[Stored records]

········

(** * library-search: the e-book ingest pipeline

    A shallow embedding of the three Python programs of the repository

    - [ingest/epub_to_json.py]        (content extraction, metadata
                                       resolution, identity derivation),
    - [ingest/convert_json_to_ndjson.py] (chunk serialisation, bulk encoding),
    - [scripts/escli.py]              (embedding-merge mode of the encoder,
                                       bulk requests, creation of the
                                       indices),

    together with the properties of the specification that concern them,
    and with properties of the code around them: the reader of the bulk
    format, the two modes of the converter, the files the extractor writes.

    Modelling conventions.

    - A Python [str] is a [string]: a sequence of characters with code
      points below 256 (Latin-1).  The character classes and case mappings
      of Python (white space, digits, letters, word characters, lower and
      title case) are given for all of these code points.  Two operations
      leave this range and are marked where they occur: the title case of
      the two letters whose capital is not in Latin-1 ([title_closed]), and
      the escapes of [json.loads] for code points from 256 on ([narrow]).
    - A Python [dict] is an association list in insertion order, updated the
      way Python does it (assignment to an existing key keeps its position).
    - A Python [int] is a [Z]; a Python [float] is a binary64 number
      ([Float.float]), read from a decimal numeral with rounding to nearest
      even and printed with the shortest digits that read back, as
      [float.__repr__] does.
    - A Python exception is the [Raise] branch of [Py.result].
    - Library code the programs call (the SHA-1 of [hashlib], [json.dumps] and
      [json.loads], the pattern matcher of [re]) is modelled by executable
      definitions; the parsed form of an EPUB container ([ebooklib]) and of a
      markup document ([BeautifulSoup]) is the input of the model.  Limits of
      the interpreter (recursion depth, the length of the integers it
      converts to and from text) are not modelled. *)

From Stdlib Require Import String Ascii List ZArith NArith Lia Bool Arith.
From Stdlib Require Import DecimalString DecimalN DecimalFacts.
From Stdlib Require Import Permutation Sorted SpecFloat.
Import ListNotations.

Open Scope string_scope.
Open Scope list_scope.

(* ================================================================== *)
(** * Python values the programs compute with *)

Module Py.

(** Exceptions the modelled code can raise. *)
Inductive exn : Set :=
| TypeError
| AttributeError
| KeyError
| IndexError
| JSONDecodeError
| UnicodeDecodeError
| RuntimeError.

Inductive result (A : Type) : Type :=
| Ok (a : A)
| Raise (e : exn).
Arguments Ok {A} a.
Arguments Raise {A} e.

Definition bind {A B} (m : result A) (k : A -> result B) : result B :=
  match m with
  | Ok a => k a
  | Raise e => Raise e
  end.

(** [try: m except Exception: d] *)
Definition try_except {A} (m : result A) (d : A) : A :=
  match m with
  | Ok a => a
  | Raise _ => d
  end.

Definition is_ok {A} (m : result A) : bool :=
  match m with Ok _ => true | Raise _ => false end.

(** ** Characters *)

Definition code (c : ascii) : N := N_of_ascii c.

Definition in_range (lo hi : N) (c : ascii) : bool :=
  ((lo <=? code c) && (code c <=? hi))%N.

(** [str.isspace] on one character: TAB..CR, FS..US, space, NEL, NBSP. *)
Definition isspace (c : ascii) : bool :=
  in_range 9 13 c || in_range 28 32 c
  || (code c =? 133)%N || (code c =? 160)%N.

(** [str.isupper] and [str.islower] on one character: the letters of
    ASCII and of Latin-1, with the two ordinal indicators and the micro
    sign among the lower-case ones. *)
Definition isupper (c : ascii) : bool :=
  in_range 65 90 c || in_range 192 214 c || in_range 216 222 c.
Definition islower (c : ascii) : bool :=
  in_range 97 122 c || (code c =? 170)%N || (code c =? 181)%N
  || (code c =? 186)%N || in_range 223 246 c || in_range 248 255 c.

(** [str.isalpha]; below 256 every letter is cased. *)
Definition isalpha (c : ascii) : bool := isupper c || islower c.
Definition cased (c : ascii) : bool := isupper c || islower c.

········

* Problem requirements:
In the entries, find every line holding "isupper" and copy it.

* Answer to the problem:
(** [str.isupper] and [str.islower] on one character: the letters of
Definition isupper (c : ascii) : bool :=
Definition isalpha (c : ascii) : bool := isupper c || islower c.
Definition cased (c : ascii) : bool := isupper c || islower c.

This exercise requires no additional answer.